O primeiro erro interpretativo é dizer que Kelsen "esquece da realidade", tornando o Direito injusto. Não é verdade. Kelsen, em sua Teoria Pura do Direito apenas estabelece limites para a ciência jurídica, ou seja, o direito é estudado de maneira pura, sem a interferência das ciências correlatas. É inegável que a Sociologia, a Filosofia, a Ciência Política, a Psicologia Jurídica, etc. São matérias de grande importância para o Direito e sua atuação prática, mas deve-se saber separar as dimensões do "ser" e do "dever ser", ou seja, deve-se separar o que é (Os fenômenos sociais) do que deve ser (A norma jurídica).

Aduz Herman Heller, em sua Teoria do Estado:

"O maior perigo dessa 'science pour la science' surge quando, prescindindo olimpicamente dos dados da realidade, eleva ao absoluto um valor social parcial, com o qual pode, certamente, construir um sistema sem contradições que apresenta, sobretudo, um valor estético, porém que, na mesma medida, se distancia do conhecimento, cheio de sentido, da realidade e da direção da conduta social de acordo com um fim. Isso é aplicável tanto à lógica normativa sem Estado de Kelsen como ao decisionismo sem normas de Carl Schmitt.

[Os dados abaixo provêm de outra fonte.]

Definition expandInput (scriptSig : buffer) (witnessStack : list buffer) : result input :=
  if (blen scriptSig =? 0) && (len witnessStack =? 0) then Ok empty_input else
  scriptSigChunks ← Script.decompile (SBuf scriptSig);
  sigType ← Classify.classifyInput (SArr scriptSigChunks) true;
  redeem ←
    (if bool_decide (sigType = P2SH) then
       match nth_chunk scriptSigChunks (len scriptSigChunks - 1) with
       | Some (CBuf redeemScript) =>
           redeemScriptType ← Classify.classifyOutput (SBuf redeemScript);
           prevOutScript ← P2SHOutput.encode (Crypto.hash160 redeemScript);
           Ok (Some (redeemScript, redeemScriptType, prevOutScript))
       | _ => no_property
       end
     else Ok None : result (option (buffer * scriptType * buffer)));
  let redeemPair := (λ r, (r.1.1, r.1.2)) <$> redeem in
  let redeemPrev := snd <$> redeem in
  classifyWitness ← Classify.classifyWitness (SArr (map CBuf witnessStack)) true;
  if bool_decide (classifyWitness = P2WSH) then
    match last witnessStack with
    | None => no_property
    | Some witnessScript =>
        witnessScriptType ← Classify.classifyOutput (SBuf witnessScript);
        '(prevOutScript, prevOutType) ←
          (if blen scriptSig =? 0 then
             s ← P2WSHOutput.encode (Crypto.sha256 witnessScript);
             match redeem with
             | Some _ => Throw (Error "Redeem script given when unnecessary")
             | None => Ok (Some s, Some P2WSH)
             end
           else
             match redeem with
             | None => Throw (Error "No redeemScript provided for P2WSH, but scriptSig non-empty")
             | Some (redeemScript, _, prev) =>
                 witnessProgram ← P2WSHOutput.encode (Crypto.sha256 witnessScript);
                 if negb (buf_equals redeemScript witnessProgram)
                 then Throw (Error "Redeem script didn't match witnessScript")
                 else Ok (Some prev, Some P2SH)
             end : result (option buffer * option scriptType));
        t ← Classify.classifyOutput (SBuf witnessScript);
        if negb (supportedType (Some t)) then Throw (Error "unsupported witness script")
        else expanded_input witnessScriptType (map CBuf (slice witnessStack 0 (-1))) (Some witnessScript) prevOutScript prevOutType
               true redeemPair (Some (witnessScript, witnessScriptType))
    end
  else if bool_decide (classifyWitness = P2WPKH) then
    match last witnessStack with
    | None => no_property
    | Some key =>
        let keyHash := Crypto.hash160 key in
        '(prevOutScript, prevOutType) ←
          (if blen scriptSig =? 0 then
             s ← P2WPKHOutput.encode keyHash;
             match redeem with
             | Some _ => Throw (Error "Redeem script given when unnecessary")
             | None => Ok (Some s, Some P2WPKH)
             end
           else
             match redeem with
             | None => Throw (Error "No redeemScript provided for P2WPKH, but scriptSig wasn't empty")
             | Some (redeemScript, _, prev) =>
                 witnessProgram ← P2WPKHOutput.encode keyHash;
                 if negb (buf_equals redeemScript witnessProgram)
                 then Throw (Error "Redeem script did not have the right witness program")
                 else Ok (Some prev, Some P2SH)
             end : result (option buffer * option scriptType));
        expanded_input P2PKH (map CBuf witnessStack) (fst <$> redeemPair) prevOutScript prevOutType true redeemPair None
    end
  else
    match redeem with
    | Some (redeemScript, redeemScriptType, prev) =>
        if negb (supportedP2SHType (Some redeemScriptType)) then Throw (Error "Bad redeemscript!")
        else expanded_input redeemScriptType (slice scriptSigChunks 0 (-1)) (Some redeemScript) (Some prev) (Some P2SH)
               false redeemPair None
    | None =>
        scriptType ← Classify.classifyInput (SBuf scriptSig) false;
        expanded_input scriptType scriptSigChunks None None (Some scriptType) false None None
    end.
(** A new signature commits to the transaction, and the others stay. *)
Lemma sign_ready_ok tx vin i k pub ht v alg i' :
  signatures_ok tx (Z.to_nat vin) i → canSign i = true → 0 <= vin → key_public k = Ok pub →
  truthy (js_and ht Transaction.SIGHASH_BITCOINCASHBIP143) = true →
  sign_ready tx vin i k pub ht v alg = Ok i' → signatures_ok tx (Z.to_nat vin) i'.
Proof.
  intros Hs Hc Hv Hk Hh. unfold sign_ready.
  destruct (in_signScript i) as [sc|] eqn:E1; [|done]. destruct (in_pubKeys i) as [ks|] eqn:E2; [|done].
  destruct (in_signatures i) as [ss|] eqn:E3; [|done]. intros E.
  apply bind_ok in E as (hash & Eh & E). apply bind_ok in E as (ss' & Es & E). injection E as <-.
  destruct (sign_slots_inv _ _ _ _ _ _ _ _ _ _ Es) as (m & sig & b & H1 & H2 & H3 & _ & ->). cbn [Nat.add] in *.
  intros ss' n s [= <-] Hn Ht.
  assert (Hc' : canSign (set_signatures (Some (<[m:=Some (CBuf b)]> ss)) i) = true).
  { unfold canSign in *. cbn. rewrite E3 in Hc. unfold len in *. by rewrite length_insert. }
  split; [done|]. apply list_lookup_insert_Some in Hn as [(<- & <- & _)|[Hne Hn]].
  - exists b. split; [done|]. econstructor; eauto. by rewrite Z2Nat.id.
  - destruct (Hs ss n s E3 Hn Ht) as (_ & b' & -> & [k' pub' ks' sc' h' v' alg' hash' sig' F1 F2 F3 F4 F5 F6 F7 F8]).
    exists b'. split; [done|]. econstructor; eauto.
Qed.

O leitor atento de Kelsen nota que"prescindir olimpicamente dos dados da realidade"não era, em nenhum momento, seu objetivo. O objetivo da Teoria Pura era meramente de transformar o Direito em ciência empírica, ou seja, de transformá-lo apenas a nível científico, quando diz, em sua Teoria geral do Direito e do Estado:

"Uma teoria do Direito perde seu caráter empírico e torna-se metafísica apenas se for além do Direito positivo e fizer enunciados sobre algum pretenso Direito natural."

A ciência do Direito baseada em Kelsen não"prescinde da realidade". Tal discurso é mera pretensão jusnaturalista. Kelsen apenas centraliza a ciência do Direito em seu objeto: A norma jurídica. O objeto da ciência do Direito não é um fenômeno físico ou psíquico, mas valorativo.

O próprio Kelsen coloca em Deus e Estado:

"A fronteira importante entre o método jurídico e o sociológico, que resulta da diversidade das formas, de serem consideradas ambas ciências, de forma que uma se dirige a um ser determinado, a saber, o fato social, e a outra a um dever ser determinado, a saber, o legal. É esta a fronteira que os juristas se sentem tentados a cruzar quando, além do reconhecimento de um dever, além de normas legais, aspiram a dar uma explicação do fato efetivo que deve ser regulamentado por essa norma jurídica". (Tradução própria)

Outro erro se encontra sob as palavras de Christian Delacampagne:

"Em outras palavras, levar a sério o direito que o indivíduo possui de rebelar-se contra esta ou aquela lei existente, quando ela lhe parece injusta, mesmo quando a lei em questão tenha sido objeto de uma decisão democrática refletindo a opinião da maioria dos cidadãos. [...] É uma tese audaciosa, pois equivale a restituir (contra Hobbes, contra kant, e contra o 'positivismo' de um jurista Kantiano como Hans Kelsen) um sentido forte ao direito de 'desobediência', direito invocado, com todas as letras, na Declaração de Independência americana e depois reivindicado por Henry David Thoureau"(DELACAMPAGNE, Christian. A Filosofia Política Hoje. Trad. Lucy Magalhães. Rio de Janeiro: Jorge Zahar Editor, 2001)

Dizer que Kelsen se opunha à teoria da" desobediência "constitui erro interpretativo bastante comum dos leitores de Kelsen. Sua filosofia é relativista, e sua ciência é neutra. Nesse sentido, aduz, em A Democracia:

"O relativismo impõe ao indivíduo a difícil tarefa de decidir por si mesmo o que é certo e o que é errado. Isso implica, sem dúvida, uma séria responsabilidade, a mais séria responsabilidade moral que um homem pode assumir. O relativismo juspositivista significa autonomia moral".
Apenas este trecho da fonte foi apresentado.